Natural Capital seems to be the latest buzz phrase, but what does it mean? Does it mean the natural world that we have already so it can sustain us and future generations? Perhaps it can also mean capital that can be used to benefit the natural world?

The Committee for Natural Capital refers to geology, soil air, water and all living things. This translates into forests, rivers, land, minerals and oceans. The benefits from these assets are food, recreation, clean water, hazard protection and clean air.

This seems the right way to go about drawing up a 25 year plan for the Environment, setting out what is there, finding where improvements are most urgent and what, why and how would bring the greatest benefits. The challenging list includes keeping seas and beaches clean and free of plastic, preserving and increasing fish stocks, ensuring healthy soils and enough habitats for wild species, cleaning up contaminated land and reducing air pollution.
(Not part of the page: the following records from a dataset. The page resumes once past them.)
Lemma delete_spec e : edit_ok e → wp delete_selection_if_any e (λ b e', edit_ok e' ∧ unselected e' ∧
  if (b : bool) then select_anchor e' = None ∧ ¬ unselected e else e' = e ∧ unselected e).
Proof.
  intros [He Hf]. pose proof (selection_range_spec e He) as H. destruct (selection_range e) as [[s t]|] eqn:Es.
  - unfold wp. rewrite (delete_selection_eq e s t He Es). destruct H as (Hs & Ht & Hlt).
    destruct (cut_valid (elines e) s t Hs Ht ltac:(lia) (ei_clean e He)) as [Hc Hv]. destruct s as [s1 s2]. split_and!.
    + split; [|done]. constructor; cbn; [done|done|done|by rewrite Hf].
    + by left.
    + done.
    + intros Hu. unfold selection_range in Es. destruct Hu as [E|E]; rewrite E in Es; [done|]. by rewrite bool_decide_true in Es.
  - unfold delete_selection_if_any. apply wp_bind, wp_get. rewrite Es. apply wp_ret. done.
Qed.

(** ** Keys that edit *)

Lemma paste_spec text e : edit_ok e →
  wp (delete_selection_if_any ≫= λ _, insert_text text) e (λ _ e', edit_ok e' ∧
    (unselected e → gap e' = (before e ++ pasted text, behind e))).
Proof.
  intros Hok. wp_step (delete_spec e Hok). intros b e1 (Hok1 & Hu1 & Hb).
  unfold insert_text. wp_step (insert_bytes_spec text e1 Hok1 (unselected_le _ Hu1)). intros ? e2 ([He2 Hf2] & _ & Hg2).
  apply wp_bind, wp_ensure. intros r. apply wp_modified. split; [split; [auto with hepos|done]|].
  intros Hu. destruct b; destruct Hb as [Hb1 Hb2]; [done|]. subst. exact Hg2.
Qed.

Lemma key_char_spec b e : edit_ok e → printable b = true →
  wp (key_char b) e (λ _ e', edit_ok e' ∧ (select_anchor e = None → select_anchor e' = None ∧ gap e' = (before e ++ [b], behind e))).
Proof.
  intros Hok Hp. assert (b ≠ NL) as Hb by (intros ->; done). unfold key_char.
  wp_step (delete_spec e Hok). intros d e1 (Hok1 & Hu1 & Hd).
  wp_step (insert_char_spec b e1 Hok1 (unselected_le _ Hu1) Hb). intros ? e2 ([He2 Hf2] & _ & Ha2 & Hg2).
  apply wp_modified. split; [split; [auto with hepos|done]|]. intros Hn.
  destruct d; destruct Hd as [Hd1 Hd2]; [by destruct Hd2; left|]. subst. split; [cbn; congruence|exact Hg2].
Qed.

Lemma key_enter_spec e : edit_ok e →
  wp key_enter e (λ _ e', edit_ok e' ∧ (select_anchor e = None → select_anchor e' = None ∧ gap e' = (before e ++ [NL], behind e))).
Proof.
  intros Hok. unfold key_enter. wp_step (delete_spec e Hok). intros d e1 (Hok1 & Hu1 & Hd).
  wp_step (split_line_spec e1 Hok1 (unselected_le _ Hu1)). intros ? e2 ([He2 Hf2] & _ & Ha2 & Hg2).
  apply wp_bind, wp_ensure. intros r. apply wp_modified. split; [split; [auto with hepos|done]|]. intros Hn.
  destruct d; destruct Hd as [Hd1 Hd2]; [by destruct Hd2; left|]. subst. split; [cbn; congruence|exact Hg2].
Qed.

Lemma key_tab_spec e : edit_ok e →
  wp key_tab e (λ _ e', edit_ok e' ∧ (select_anchor e = None → select_anchor e' = None ∧
    gap e' = (before e ++ replicate 4 0x20, behind e))).
Proof.
  intros Hok. unfold key_tab. wp_step (delete_spec e Hok). intros d e1 (Hok1 & Hu1 & Hd).
  wp_step (insert_char_spec 0x20 e1 Hok1 (unselected_le _ Hu1) ltac:(done)). intros ? e2 (Hok2 & Hle2 & Ha2 & Hg2).
  wp_step (insert_char_spec 0x20 e2 Hok2 Hle2 ltac:(done)). intros ? e3 (Hok3 & Hle3 & Ha3 & Hg3).
  wp_step (insert_char_spec 0x20 e3 Hok3 Hle3 ltac:(done)). intros ? e4 (Hok4 & Hle4 & Ha4 & Hg4).
  wp_step (insert_char_spec 0x20 e4 Hok4 Hle4 ltac:(done)). intros ? e5 ([He5 Hf5] & _ & Ha5 & Hg5).
  apply wp_modified. split; [split; [auto with hepos|done]|]. intros Hn.
  destruct d; destruct Hd as [Hd1 Hd2]; [by destruct Hd2; left|]. subst. split; [cbn; congruence|].
  unfold gap in *. injection Hg2 as E1 E2. injection Hg3 as E3 E4. injection Hg4 as E5 E6. injection Hg5 as E7 E8.
  change (before (set_modified true e5)) with (before e5). change (behind (set_modified true e5)) with (behind e5).
  rewrite E7, E8, E5, E6, E3, E4, E1, E2. by rewrite <- !app_assoc.
Qed.

(** Replacing lines when no anchor is set. *)
Lemma edit_ok_noanchor e ls row col : edit_ok e → select_anchor e = None → Forall (λ l, NL ∉ l) ls → valid ls (row, col) →
  edit_ok (set_cursor row col (set_lines ls e)).
Proof.
  intros [He Hf] Ha Hcl Hv. split; [|done]. constructor; cbn; [done|done|by rewrite Ha|by rewrite Hf].
Qed.

Lemma set_cursor_id e : set_cursor (cursor_row e) (cursor_col e) e = e.
Proof. by destruct e. Qed.

Lemma key_backspace_spec e : edit_ok e → select_anchor e ≠ Some (cursor_row e, cursor_col e) →
  wp key_backspace e (λ _ e', edit_ok e' ∧ (select_anchor e = None → select_anchor e' = None ∧
    gap e' = (take (length (before e) - 1) (before e), behind e))).
Proof.
  intros Hok Hns. unfold key_backspace. wp_step (delete_spec e Hok). intros d e1 ([He1 Hf1] & Hu1 & Hd).
  destruct d; destruct Hd as [Hd1 Hd2].
  { apply wp_ensure. intros r. split; [split; [auto with hepos|done]|]. intros Hn. by destruct Hd2; left. }
  subst e1. destruct Hd2 as [Hn|]; [|done]. destruct (einv_around e He1) as (A & l & B & Ha).
  pose proof (gap_around e A l B Ha) as Hg. unfold gap in Hg. injection Hg as Hpre Hpost.
  pose proof (line_clean e A l B He1 Ha) as Hl. pose proof Ha as (El & Er & Hc).
  pose proof (ei_clean e He1) as Hcl. rewrite El, Forall_app, Forall_cons_iff in Hcl. destruct Hcl as (HA & _ & HB).
  apply wp_bind, wp_get. destruct (Nat.ltb_spec 0 (cursor_col e)) as [Hpos|Hz].
  - destruct (lookup_lt_is_Some_2 l (cursor_col e - 1)) as [x Hx]; [lia|].
    apply wp_bind, wp_mod. apply wp_bind. apply (wp_line_at _ _ l); [cbn; rewrite El, Er; apply mid_lookup|].
    apply wp_bind. eapply wp_lift; [by apply v_remove_ok|]. apply wp_bind. unfold wp at 1.
    rewrite set_line_ok by (cbn; rewrite El, Er, length_app; cbn; lia). apply wp_modified. cbn [elines set_cursor].
    rewrite El, Er, mid_insert. set (l' := delete _ l).
    assert (take (cursor_col e - 1) l ++ x :: drop (cursor_col e) l = l) as Hxl.
    { rewrite <- (take_drop_middle l (cursor_col e - 1) x Hx) at 3. by replace (S (cursor_col e - 1)) with (cursor_col e) by lia. }
    assert (l' = take (cursor_col e - 1) l ++ drop (cursor_col e) l) as El'.
    { unfold l'. rewrite delete_take_drop. by replace (S (cursor_col e - 1)) with (cursor_col e) by lia. }
    assert (NL ∉ l') as Hl'. { rewrite El', not_elem_of_app. auto with hepos. }
    split.
    + destruct (edit_ok_noanchor e (A ++ l' :: B) (length A) (cursor_col e - 1) Hok Hn) as [Hx1 Hx2].
      * rewrite Forall_app, Forall_cons_iff. done.
      * exists l'. cbn. rewrite mid_lookup. split; [done|]. rewrite El', length_app, length_take. lia.
      * split; [|done]. by apply (einv_modified true).
    + intros _. split; [done|].
      rewrite (gap_around _ A l' B) by (split_and!; cbn; [done..|rewrite El', length_app, length_take; lia]).
      cbn [cursor_col set_modified set_lines set_cursor]. rewrite Hpre, Hpost, El'. f_equal.
      * rewrite length_app, length_take. replace (length (lin A) + cursor_col e `min` length l - 1)%nat with (length (lin A) + (cursor_col e - 1))%nat by lia.
        rewrite take_app_add, take_take. rewrite take_app_le by (rewrite length_take; lia). rewrite take_take. do 2 f_equal. lia.
      * f_equal. rewrite drop_app_ge by (rewrite length_take; lia). rewrite length_take.
        by replace (cursor_col e - 1 - _)%nat with 0%nat by lia.
  - assert (cursor_col e = 0%nat) as Hc0 by lia. destruct (Nat.ltb_spec 0 (cursor_row e)) as [Hpos|Hrz].
    + destruct A as [|a A' _] using rev_ind; [cbn in Er; lia|]. rewrite length_app in Er. cbn in Er.
      apply Forall_app in HA as [HA Ha0]. apply Forall_cons_iff in Ha0 as [Ha0 _].
      apply wp_bind. eapply wp_lift.
      { apply v_remove_ok. rewrite El, Er. replace (length A' + 1)%nat with (length (A' ++ [a])) by (rewrite length_app; done). apply mid_lookup. }
      rewrite El, Er. replace (length A' + 1)%nat with (length (A' ++ [a])) by (rewrite length_app; done). rewrite mid_delete.
      replace (length (A' ++ [a]) - 1)%nat with (length A') by (rewrite length_app; cbn; lia). rewrite <- app_assoc. cbn [app].
      apply wp_bind, wp_mod, wp_bind. apply (wp_line_at _ _ a); [apply mid_lookup|]. apply wp_bind, wp_mod, wp_bind.
      unfold wp at 1. rewrite set_line_ok by (cbn; rewrite length_app; cbn; lia). cbn [elines set_cursor set_lines]. rewrite mid_insert.
      apply wp_bind, wp_ensure. intros r. apply wp_modified.
      assert (edit_ok (set_cursor (length A') (length a) (set_lines (A' ++ (a ++ l) :: B) e))) as [Hx1 Hx2].
      { apply edit_ok_noanchor; [done..| |].
        - apply Forall_app. split; [done|]. constructor; [|done]. apply not_elem_of_app. split; [exact Ha0|exact Hl].
        - exists (a ++ l). cbn. rewrite mid_lookup, length_app. split; [done|lia]. }
      split; [split; [|done]; by apply (einv_modified true), (einv_scroll r)|]. intros _. split; [done|].
      rewrite (gap_around _ A' (a ++ l) B) by (split_and!; cbn; [done..|rewrite length_app; lia]).
      cbn [cursor_col set_modified set_lines set_cursor set_scroll]. rewrite take_app_length, drop_app_length, Hpre, Hpost, Hc0.
      rewrite take_0, app_nil_r, lin_app. f_equal. unfold lin at 3 4. cbn. rewrite app_nil_r, !length_app. cbn.
      replace (length (lin A') + (length a + 1) - 1)%nat with (length (lin A') + length a)%nat by lia.
      by rewrite take_app_add, take_app_length.
    + apply wp_ret. split; [done|]. intros _. split; [done|]. unfold gap. f_equal. rewrite Hpre, Hc0, take_0, app_nil_r.
      assert (A = []) as -> by (destruct A; cbn in Er; [done|lia]). done.
Qed.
Natural Capital was mentioned in the Secretary of State Michael Gove’s recent speech in connection with a change to subsidies for farming from being paid according to how much land is owned to subsidies that result in benefits to the public and the environment. How will this be achieved?

The new direction could be a welcome help for small farmers. Many who have had a close affinity with the land for generations and were a wonderful resource of knowledge have had to sell up. It was one of the worst knock-on effects of subsidies and shows the extreme care that needs to be taken to ensure the right subsidies are in place to produce the results that are hoped for.

The Soil Association has campaigned long and hard to bring back the fertility of the soils by stopping the use of chemical fertilisers and farming organically. They have also shown that there is greater fertility under trees and have encouraged tree planting alongside crops. It takes several years to make major changes so this and the need to set aside more land for natural habitats for wild species and planting more woodlands need help. There could also be encouragement for market gardens near towns, reducing food miles and producing fresh local food.
The Committee highlights the value and success of National Parks and Areas of Outstanding Natural Beauty where natural capital has been protected and says more are needed. Hopefully, recognition of their value will help the battle CPRE (The Campaign to Protect Rural England) is waging currently to protect them from encroachment by housing developments that do not provide affordable houses and could be built on urban brownfields.

There has already been help with hedges and ditches and strips of land alongside them that are left uncultivated for wildlife. Subsidies and regulations could ensure that ditches are dug out regularly so they fulfil their drainage role and alleviate flooding. Ensuring land near river banks and on flood plains is left as uncultivated grassland or planted with trees is essential. Trees help to reduce flooding, soil erosion and air pollution.

One enterprising land owner has worked in partnership with the Rivers Trust to map areas of an estate that are suitable for natural flood management in order to reduce downstream flooding. Through a scheme with the World Wildlife Fund and Coca Cola, he has been able to build leaky dams, retention ponds and sediment traps with the aim of slowing the flow downstream and cleaning the water. Coca Cola wanted to put the water they take out back into the landscape and this has been a wonderful way of using “capital” to benefit the environment and the public.